### About this exercise
Which lines run from the line with "json_native v = true ->" through the line with "- injection Henc as <-. reflexivity." in the entries below? Print them exactly, both ends included, and nothing more.

(Saved entries)

Lemma scan_once_json_encode v :
  json_native v = true ->
  forall fuel, (size v <= fuel)%nat -> scans_back fuel v.
Proof.
  induction v as [|b|z|s|items IH|items IH|entries IH|cls] using pyval_ind;
    intros Hnat fuel Hfuel txt rest Henc Hstop; simpl in Hnat; try discriminate;
    (destruct fuel as [|f]; [pose proof (size_pos PNone); simpl in Hfuel; lia|]).
  - injection Henc as <-. reflexivity.
  - destruct b; injection Henc as <-; reflexivity.
  - injection Henc as <-. apply scan_once_int, Hstop.
  - injection Henc as <-. unfold encode_basestring.
    cbn [app scan_once N.eqb Pos.eqb]. rewrite <- app_assoc. cbn [app].
    rewrite scanstring_escaped. reflexivity.
  - cbn [json_encode size] in Henc, Hfuel.
    destruct (traverse json_encode items) as [chunks|] eqn:Etr; [|discriminate].
    assert (txt = 91%N :: join sep chunks ++ [93%N]) as ->
      by (injection Henc as <-; reflexivity).
    cbn [app scan_once N.eqb Pos.eqb]. rewrite <- app_assoc. cbn [app].
    destruct items as [|v items].
    + injection Etr as <-. reflexivity.
    + assert (Hall : Forall (scans_back f) (v :: items)).
      { apply Forall_forall. intros x Hx.
        rewrite Forall_forall in IH. apply (IH x Hx).
        - rewrite forallb_forall in Hnat. apply Hnat, list_elem_of_In, Hx.
        - pose proof (size_in_list_sum size x (v :: items) Hx). lia. }
      assert (Hstart : starts_value (join sep chunks ++ 93%N :: rest)).
      { simpl in Etr. destruct (json_encode v) as [t|] eqn:Ev; [|discriminate].
        destruct (traverse json_encode items); [|discriminate]. injection Etr as <-.
        apply join_starts. intros r. exact (json_encode_starts v t r Ev). }
      rewrite (skip_ws_starts_value _ Hstart).
      destruct Hstart as (c & tl & E & _ & H93 & _). rewrite E, H93, <- E.
      rewrite (parse_array_items_encode f (v :: items) Hall chunks f rest); [reflexivity|done|exact Etr|].
      pose proof (length_le_list_sum_size size (v :: items) size_pos). lia.
  - cbn [json_encode size] in Henc, Hfuel. apply andb_prop in Hnat as [Hnd Hnat].
    apply bool_decide_eq_true in Hnd.
    change (traverse _ entries) with (traverse encode_entry entries) in Henc.
    destruct (traverse encode_entry entries) as [chunks|] eqn:Etr; [|discriminate].
    assert (txt = 123%N :: join sep chunks ++ [125%N]) as ->
      by (injection Henc as <-; reflexivity).
    cbn [app scan_once N.eqb Pos.eqb]. rewrite <- app_assoc. cbn [app].
    destruct entries as [|kv entries].
    + injection Etr as <-. reflexivity.
    + assert (Hall : Forall (fun kv => scans_back f (snd kv)) (kv :: entries)).
      { apply Forall_forall. intros x Hx.
        rewrite Forall_forall in IH. apply (IH x Hx).
        - rewrite forallb_forall in Hnat. apply Hnat, list_elem_of_In, Hx.
        - pose proof (size_in_list_sum (fun kv => size (snd kv)) x (kv :: entries) Hx).
          simpl in *. lia. }
      assert (Hstart : starts_value (join sep chunks ++ 125%N :: rest)).
      { simpl in Etr. destruct (encode_entry kv) as [t|] eqn:Ev; [|discriminate].
        destruct (traverse encode_entry entries); [|discriminate]. injection Etr as <-.
        apply join_starts. intros r. exact (encode_entry_starts kv t r Ev). }
      rewrite (skip_ws_starts_value _ Hstart).
      destruct Hstart as (c & tl & E & _ & _ & H125). rewrite E, H125, <- E.
      rewrite (parse_object_pairs_encode f (kv :: entries) Hall chunks f rest);
        [rewrite (dict_of_pairs_nodup _ Hnd); reflexivity|done|exact Etr|].
      pose proof (length_le_list_sum_size (fun kv => size (snd kv)) (kv :: entries)
                    (fun kv => size_pos (snd kv))). lia.
Qed.

Lemma join_length chunks :
  (list_sum (map length chunks) <= length (join sep chunks))%nat.
Proof.
  induction chunks as [|x [|y chunks] IH]; [simpl; lia | simpl; lia |].
  rewrite join_cons2. cbn [map list_sum fold_right] in *. rewrite length_app. cbn [length]. lia.
Qed.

### Written solution
  json_native v = true ->
  forall fuel, (size v <= fuel)%nat -> scans_back fuel v.
Proof.
  induction v as [|b|z|s|items IH|items IH|entries IH|cls] using pyval_ind;
    intros Hnat fuel Hfuel txt rest Henc Hstop; simpl in Hnat; try discriminate;
    (destruct fuel as [|f]; [pose proof (size_pos PNone); simpl in Hfuel; lia|]).
  - injection Henc as <-. reflexivity.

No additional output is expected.